Возвращаясь по отвратительным людным улицам Варшавского гетто, мы говорили о наших милых хозяевах. Мы завидовали им — у них ведь были пластинки с концертом Моцарта соль-мажор, и они обладали тем, о чем мы могли только мечтать, — комнатой, конечно же скудно обставленной, но зато с кроватью. Мы думали об одном и том же. Если мне память не изменяет, я, несмотря на непрестанные резкие выкрики уличных торговцев и нищих, цитировал строки Шекспира, в которых говорится, что музыка — пища для любви.
Впервые я увидел Менухина в Варшаве в 1956 году. «Оттепель» позволила, по крайней мере на время, выступать в Польше большим западным музыкантам и актерам. Приезжали все — от Леонарда Бернстайна и Артура Рубинштейна до Жерара Филипа и Лоуренса Оливье, и, конечно же, в их числе Менухин. Во время его концерта яблоку негде было упасть, студентки и студенты Высшей музыкальной школы теснились в проходах зала только недавно восстановленной Варшавской филармонии. Им достались совсем дешевые входные билеты — понятно, только на стоячие места. Огромная эстрада, предоставлявшая достаточно места для большого симфонического оркестра и еще более многочисленного хора, теперь оказалась совершенно пуста, на ней не было и фортепьяно, так как в программе значились сонаты Баха и Бартока для скрипки соло.

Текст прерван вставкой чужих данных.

Global Instance c_iso_canonical (f : A → B) g (c : codec A) :
  Cancel (=) g f → CodecCanonical c → CodecCanonical (c_iso f g c).
Proof.
  intros Hgf Hc s b rest Hs (a & Ha & ->)%c_iso_get_inv.
  apply get_canonical in Ha as (? & bs & ? & ?); [|done].
  split; [|exists bs]; simpl; by rewrite (cancel g f).
Qed.

Global Instance c_iso_safe (f : A → B) g (c : codec A) :
  CodecSafe c → CodecSafe (c_iso f g c).
Proof.
  intros Hc. split.
  - intros s w Hs. apply bind_defined; [intros; by apply get_defined|].
    intros [] _. simpl. congruence.
  - intros s b rest (a & Ha & ->)%c_iso_get_inv. exact (get_suffix _ _ _ Ha).
Qed.

Global Instance c_iso_progress (f : A → B) g (c : codec A) :
  CodecProgress c → CodecProgress (c_iso f g c).
Proof. intros Hc s b rest (a & Ha & ->)%c_iso_get_inv. exact (get_progress _ _ _ Ha). Qed.

Global Instance c_none_laws (a : A) : CodecLaws (c_none a).
Proof. split; simpl; [eauto|]. by intros ? bs rest -> [= <-]. Qed.
Global Instance c_none_canonical (a : A) : CodecCanonical (c_none a).
Proof. intros s v rest _ [= <- <-]. split; [done|]. by exists []. Qed.
Global Instance c_none_safe (a : A) : CodecSafe (c_none a).
Proof. split; simpl; [congruence|]. intros s v rest [= <- <-]. by exists []. Qed.

Global Instance c_throw_laws e : CodecLaws (c_throw (A:=A) e).
Proof. by split. Qed.
Global Instance c_throw_canonical e : CodecCanonical (c_throw (A:=A) e).
Proof. by intros s v rest. Qed.
Global Instance c_throw_safe e : CodecSafe (c_throw (A:=A) e).
Proof. by split. Qed.
End combinators.

Section items.
Context {A : Type} (c : codec A).

Lemma put_items_total `{!CodecLaws c} l :
  Forall (c_ok c) l → ∃ bs, put_items c l = Ok bs ∧ bytes bs.
Proof.
  induction 1 as [|a l Ha Hl (y & Hy & ?)]; simpl; [eauto|].
  destruct (put_total a Ha) as (x & -> & ?). simpl. rewrite Hy. simpl.
  eexists. split; [done|]. by apply bytes_app.
Qed.

Lemma get_put_items `{!CodecLaws c} l bs rest fuel :
  Forall (c_ok c) l → put_items c l = Ok bs → (length l ≤ fuel)%nat →
  get_items c fuel (Z.of_nat (length l)) (bs ++ rest) = Ok (l, rest).
Proof.
  intros Hl. revert bs fuel.
  induction Hl as [|a l Ha Hl IH]; intros bs fuel Hp Hf; simpl in Hp.
  { injection Hp as <-. by destruct fuel. }
  inv_ok Hp. injection Hp as <-. destruct fuel as [|fuel]; [simpl in Hf; lia|].
  cbn [get_items]. replace (_ =? 0) with false by (simpl; lia).
  rewrite <- app_assoc. erewrite get_put by done. cbn [mbind result_bind].
  replace (Z.of_nat (length (a :: l)) - 1) with (Z.of_nat (length l)) by (simpl; lia).
  by erewrite IH by (done || simpl in Hf; lia).
Qed.

Lemma put_items_length l bs :
  CodecNonempty c → Forall (c_ok c) l → put_items c l = Ok bs → (length l ≤ length bs)%nat.
Proof.
  intros Hne Hl. revert bs. induction Hl as [|a l Hok Hl IH]; intros bs Hp; simpl in *; [lia|].
  inv_ok Hp. injection Hp as <-. apply IH in Ha0. apply put_nonempty in Ha; [|done].
  rewrite length_app. destruct a0; [done|simpl; lia].
Qed.

Lemma get_items_canonical `{!CodecSafe c, !CodecCanonical c} fuel count s l rest :
  bytes s → get_items c fuel count s = Ok (l, rest) → 
  Z.of_nat (length l) = count ∧ Forall (c_ok c) l ∧
  ∃ bs, put_items c l = Ok bs ∧ s = bs ++ rest.
Proof.
  revert count s l. induction fuel as [|fuel IH]; intros count s l Hs Hg;
    cbn [get_items] in Hg; destruct (Z.eqb_spec count 0) as [->|]; try done.
  1,2: injection Hg as <- <-; split_and!; [done..|by exists []].
  inv_ok Hg. destruct a as [a s']. inv_ok Hg. destruct a0 as [l' s''].
  injection Hg as <- <-. pose proof (get_suffix_bytes _ _ _ _ Hs Ha) as Hs'.
  apply IH in Ha0 as (Hl & Hok & y & Hy & ->); [|done].
  apply get_canonical in Ha as (? & x & Hx & ->); [|done].
  split_and!; [simpl; lia|by constructor|]. exists (x ++ y). simpl. rewrite Hx. simpl.
  rewrite Hy. simpl. by rewrite app_assoc.
Qed.

Lemma get_items_suffix `{!CodecSafe c} fuel count s l rest :
  get_items c fuel count s = Ok (l, rest) → ∃ used, s = used ++ rest.
Proof.
  revert count s l. induction fuel as [|fuel IH]; intros count s l Hg;
    cbn [get_items] in Hg; destruct (count =? 0); try done.
  1,2: injection Hg as <- <-; by exists [].
  inv_ok Hg. destruct a as [a s']. inv_ok Hg. destruct a0 as [l' s'']. injection Hg as <- <-.
  apply get_suffix in Ha as [u ->]. apply IH in Ha0 as [u' ->].
  exists (u ++ u'). by rewrite app_assoc.
Qed.

(** The fuel never runs out: there is enough for the items asked for, or for
    the bytes there are. *)
Lemma get_items_defined `{!CodecSafe c} fuel count s w :
  bytes s → (0 ≤ count ≤ Z.of_nat fuel ∨ CodecProgress c ∧ (length s < fuel)%nat) →
  get_items c fuel count s ≠ Undefined w.
Proof.
  revert count s w. induction fuel as [|fuel IH]; intros count s w Hs Hf;
    cbn [get_items]; destruct (Z.eqb_spec count 0); try congruence.
  { destruct Hf as [|[]]; lia. }
  apply bind_defined; [intros; by apply get_defined|]. intros [a s'] Ha.
  apply bind_defined; [|intros [] _; simpl; congruence].
  intros w'. apply IH; [by eapply get_suffix_bytes|].
  destruct Hf as [?|[Hp ?]]; [left; lia|right].
  split; [done|]. apply Hp in Ha. lia.
Qed.

#[local] Arguments get_items : simpl never.

Global Instance c_vector_laws : CodecNonempty c → CodecLaws c → CodecLaws (c_vector c).
Proof.
  intros Hne Hc. split; simpl.
  - intros v [Hl Hv]. destruct (Varint.write_varint_total _ Hl) as (x & -> & ? & _).
    destruct (put_items_total v Hv) as (y & Hy & ?). simpl. rewrite Hy. simpl.
    eexists. split; [done|]. by apply bytes_app.
  - intros v bs rest [Hl Hv] Hp. inv_ok Hp. injection Hp as <-. rewrite <- app_assoc.
    erewrite Varint.read_write_varint; [|done|exact Hl|done]. cbn [mbind result_bind].
    apply get_put_items; [done..|]. apply put_items_length in Ha0; [|done..].
    rewrite length_app. lia.
Qed.

Global Instance c_vector_canonical :
  CodecSafe c → CodecCanonical c → CodecCanonical (c_vector c).
Proof.
  intros Hs Hc s v rest Hbs Hg. simpl in Hg. inv_ok Hg. destruct a as [size s'].
  apply Varint.read_varint_canonical in Ha as (Hv & x & Hx & ->); [|done..].
  apply bytes_app in Hbs as [_ Hbs].
  apply get_items_canonical in Hg as (<- & Hok & y & Hy & ->); [|done].
  split; [done|]. exists (x ++ y). simpl. rewrite Hx. simpl. rewrite Hy. simpl.
  by rewrite app_assoc.
Qed.

Global Instance c_vector_safe : CodecSafe c → CodecProgress c → CodecSafe (c_vector c).
Proof.
  intros Hc Hp. split.
  - intros s w Hs. apply bind_defined; [intros; apply Varint.read_varint_defined|].
    intros [size s'] (u & -> & _)%Varint.read_varint_suffix.
    apply bytes_app in Hs as [_ Hs]. apply get_items_defined; [done|]. right. auto with lia.
  - intros s v rest Hg. simpl in Hg. inv_ok Hg. destruct a as [size s'].
    apply Varint.read_varint_suffix in Ha as (u & -> & _).
    apply get_items_suffix in Hg as [u' ->]. exists (u ++ u'). by rewrite app_assoc.
Qed.

Global Instance c_vector_progress : CodecSafe c → CodecProgress (c_vector c).
Proof.
  intros Hc s v rest Hg. simpl in Hg. inv_ok Hg. destruct a as [size s'].
  apply Varint.read_varint_suffix in Ha as (u & -> & Hu).
  apply get_items_suffix in Hg as [u' ->]. rewrite !length_app.
  destruct u; [done|simpl; lia].
Qed.

Global Instance c_vector_nonempty : CodecNonempty (c_vector c).
Proof.
  intros a bs [Hl _] Hw ->. simpl in Hw. inv_ok Hw. injection Hw as Hw.
  apply app_eq_nil in Hw as [-> _]. by apply (c_varint_nonempty 64) in Ha.
Qed.

Global Instance c_array_laws n e : CodecLaws c → CodecLaws (c_array n e c).
Proof.
  intros Hc. split; simpl.
  - intros v [<- Hv]. rewrite Z.eqb_refl. simpl. by apply put_items_total.
  - intros v bs rest [<- Hv] Hp. rewrite Z.eqb_refl in Hp. simpl in Hp.
    by apply get_put_items.
Qed.

Global Instance c_array_canonical n e :
  CodecSafe c → CodecCanonical c → CodecCanonical (c_array n e c).
Proof.
  intros Hs Hc s v rest Hbs Hg. simpl in Hg.
  apply get_items_canonical in Hg as (Hl & Hok & y & Hy & ->); [|done].
  split; [split; [lia|done]|]. exists y. simpl.
  by replace (_ =? _) with true by lia.
Qed.

Global Instance c_array_safe n e : CodecSafe c → CodecSafe (c_array n e c).
Proof.
  intros Hs. split; simpl.
  - intros s w Hbs. apply get_items_defined; [done|]. left. lia.
  - intros s v rest Hg. by eapply get_items_suffix.
Qed.
End items.

Global Instance c_seq_nonempty {A B} (c : codec A) (d : A → codec B) :
  CodecNonempty c → CodecNonempty (c_seq c d).
Proof.
  intros Hc [a b] bs [Hok _] Hp ->. simpl in Hp. inv_ok Hp. injection Hp as Hp.
  apply app_eq_nil in Hp as [-> _]. by apply put_nonempty in Ha.
Qed.

Global Instance c_iso_nonempty {A B} (f : A → B) g (c : codec A) :
  CodecNonempty c → CodecNonempty (c_iso f g c).
Proof. intros Hc b bs Hb Hp. exact (Hc _ _ Hb Hp). Qed.

Global Instance c_binary_nonempty n : CodecNonempty (c_binary (S n)).
Proof. by intros v bs [_ Hl] [= <-] ->. Qed.

Global Instance c_raw_le_nonempty n : CodecNonempty (c_raw_le (S n)).
Proof. by intros v bs _ [= <-]. Qed.

(** ** Variants *)

(** [boost::variant] of one or two alternatives: a raw tag byte, then the
    alternative; any other tag throws. *)
Definition c_tag {A} (tag : Z) (e : string) (c : codec A) : codec A := {|
  c_put (v : A) := x ← c_put c v; Ok (tag :: x);
  c_get (s : list Z) :=
    '(b, s) ← Streams.stream_read 1 s;
    if nth 0 b 0 =? tag then c_get c s else Throw e;
  c_ok (v : A) := c_ok c v;
|}.

Definition c_switch {A B} (tag1 : Z) (c1 : codec A) (tag2 : Z) (c2 : codec B) (e : string) :
    codec (A + B) := {|
  c_put (v : A + B) :=
    match v with
    | inl a => x ← c_put c1 a; Ok (tag1 :: x)
    | inr b => x ← c_put c2 b; Ok (tag2 :: x)
    end;
  c_get (s : list Z) :=
    '(b, s) ← Streams.stream_read 1 s;
    if nth 0 b 0 =? tag1 then '(a, s) ← c_get c1 s; Ok (inl a, s)
    else if nth 0 b 0 =? tag2 then '(b, s) ← c_get c2 s; Ok (inr b, s)
    else Throw e;
  c_ok (v : A + B) := match v with inl a => c_ok c1 a | inr b => c_ok c2 b end;
|}.

Lemma stream_read_byte s b rest :
  Streams.stream_read 1 s = Ok (b, rest) → ∃ x, b = [x] ∧ s = x :: rest.
Proof.
  intros [-> Hl]%Streams.stream_read_inv; [|done]. destruct b as [|x [|]]; simpl in Hl; [lia|eauto|lia].
Qed.

Lemma stream_read_cons x s : Streams.stream_read 1 (x :: s) = Ok ([x], s).
Proof. apply (Streams.stream_read_app [x] s). Qed.

Section variants.
Context {A B : Type} (tag1 tag2 : Z) (e : string).
Context (Htag1 : is_byte tag1) (Htag2 : is_byte tag2) (Hne : tag1 ≠ tag2).

Lemma c_tag_laws (c : codec A) : CodecLaws c → CodecLaws (c_tag tag1 e c).
Proof.
  intros Hc. split; simpl.
  - intros v Hv. destruct (put_total v Hv) as (x & -> & ?). simpl.
    eexists. split; [done|]. by constructor.
  - intros v bs rest Hv Hp. inv_ok Hp. injection Hp as <-. cbn [app].
    rewrite stream_read_cons. simpl. rewrite Z.eqb_refl. by apply get_put.
Qed.

Lemma c_tag_canonical (c : codec A) : CodecCanonical c → CodecCanonical (c_tag tag1 e c).
Proof.
  intros Hc s v rest Hs Hg. simpl in Hg. inv_ok Hg. destruct a as [b s'].
  apply stream_read_byte in Ha as (x & -> & ->). simpl in Hg.
  destruct (Z.eqb_spec x tag1) as [->|]; [|done]. inversion Hs; subst.
  apply get_canonical in Hg as (? & bs & Hp & ->); [|done].
  split; [done|]. exists (tag1 :: bs). simpl. by rewrite Hp.
Qed.

Lemma c_switch_laws (c1 : codec A) (c2 : codec B) :
  CodecLaws c1 → CodecLaws c2 → CodecLaws (c_switch tag1 c1 tag2 c2 e).
Proof using Htag1 Htag2 Hne.
  intros H1 H2. split; simpl.
  - intros [v|v] Hv; destruct (put_total v Hv) as (x & -> & ?); simpl;
      eexists; (split; [done|]); by constructor.
  - intros [v|v] bs rest Hv Hp; inv_ok Hp; injection Hp as <-; cbn [app];
      rewrite stream_read_cons; cbn [mbind result_bind nth].
    + rewrite Z.eqb_refl. by erewrite get_put by done.
    + replace (tag2 =? tag1) with false by lia. rewrite Z.eqb_refl.
      by erewrite get_put by done.
Qed.

Lemma c_switch_canonical (c1 : codec A) (c2 : codec B) :
  CodecCanonical c1 → CodecCanonical c2 → CodecCanonical (c_switch tag1 c1 tag2 c2 e).
Proof.
  intros H1 H2 s v rest Hs Hg. simpl in Hg. inv_ok Hg. destruct a as [b s'].
  apply stream_read_byte in Ha as (x & -> & ->). simpl in Hg. inversion Hs; subst.
  destruct (Z.eqb_spec x tag1) as [->|]; [|destruct (Z.eqb_spec x tag2) as [->|]; [|done]];
    inv_ok Hg; destruct a as [a s'']; injection Hg as <- <-;
    apply get_canonical in Ha as (? & bs & Hp & ->); try done;
    (split; [done|]); [exists (tag1 :: bs)|exists (tag2 :: bs)]; simpl; by rewrite Hp.
Qed.
End variants.

Global Instance c_tag_nonempty {A} tag e (c : codec A) : CodecNonempty (c_tag tag e c).
Proof. intros v bs _ Hp ->. simpl in Hp. by inv_ok Hp. Qed.

Global Instance c_switch_nonempty {A B} tag1 tag2 e (c1 : codec A) (c2 : codec B) :
  CodecNonempty (c_switch tag1 c1 tag2 c2 e).
Proof. intros [v|v] bs _ Hp ->; simpl in Hp; by inv_ok Hp. Qed.

Global Instance c_tag_safe {A} tag e (c : codec A) : CodecSafe c → CodecSafe (c_tag tag e c).
Proof.
  intros Hc. split; simpl.
  - intros s w Hs. apply bind_defined; [intros; by apply stream_read_defined|].
    intros [b s'] (x & -> & ->)%stream_read_byte. inversion Hs; subst. case_match; [|done].
    by apply get_defined.
  - intros s v rest Hg. inv_ok Hg. destruct a as [b s'].
    apply stream_read_byte in Ha as (x & -> & ->). case_match; [|done].
    apply get_suffix in Hg as [u ->]. by exists (x :: u).
Qed.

Менухин быстро вышел на эстраду. После бурных приветственных аплодисментов воцарилась небывалая тишина. Мы напряженно ждали легендарного звука его скрипки, который знали только по пластинкам, — вот сейчас, через миг мы его услышим. Но Менухин опустил скрипку. Никто не понимал, что он собирался делать, дружелюбно помахивая своим смычком, а он приглашал тех, кто стоял у стен и в проходах, подняться к нему на эстраду и сесть на пол. И все последовали этому приглашению — пошли сначала колеблясь, потом все быстрее. Эта картина навсегда запечатлелась в моей памяти: сотни молодых людей, сидящих на полу, а в центре стройный человек, на которого все они смотрят.
Разговор с Менухиным состоялся совершенно неожиданно в 1960 году. Я пошел в вагон-ресторан поезда, которым ехал из Гамбурга в Кёльн. Свободных мест не было, но официант все-таки нашел одно для меня — за столом, за которым уже сидели три человека. Бегло просмотрев меню, я бросил взгляд на соседа и оцепенел от ужаса, да настолько, что задал ему лишь невежливый вопрос: «Кто вы?» Мой сосед ответил совершенно спокойно: «Иегуди Менухин». А это, сказал он, моя сестра Эфзиба. В нем не было никакого самодовольства, он говорил совершенно естественно, и все деланое было ему чуждо.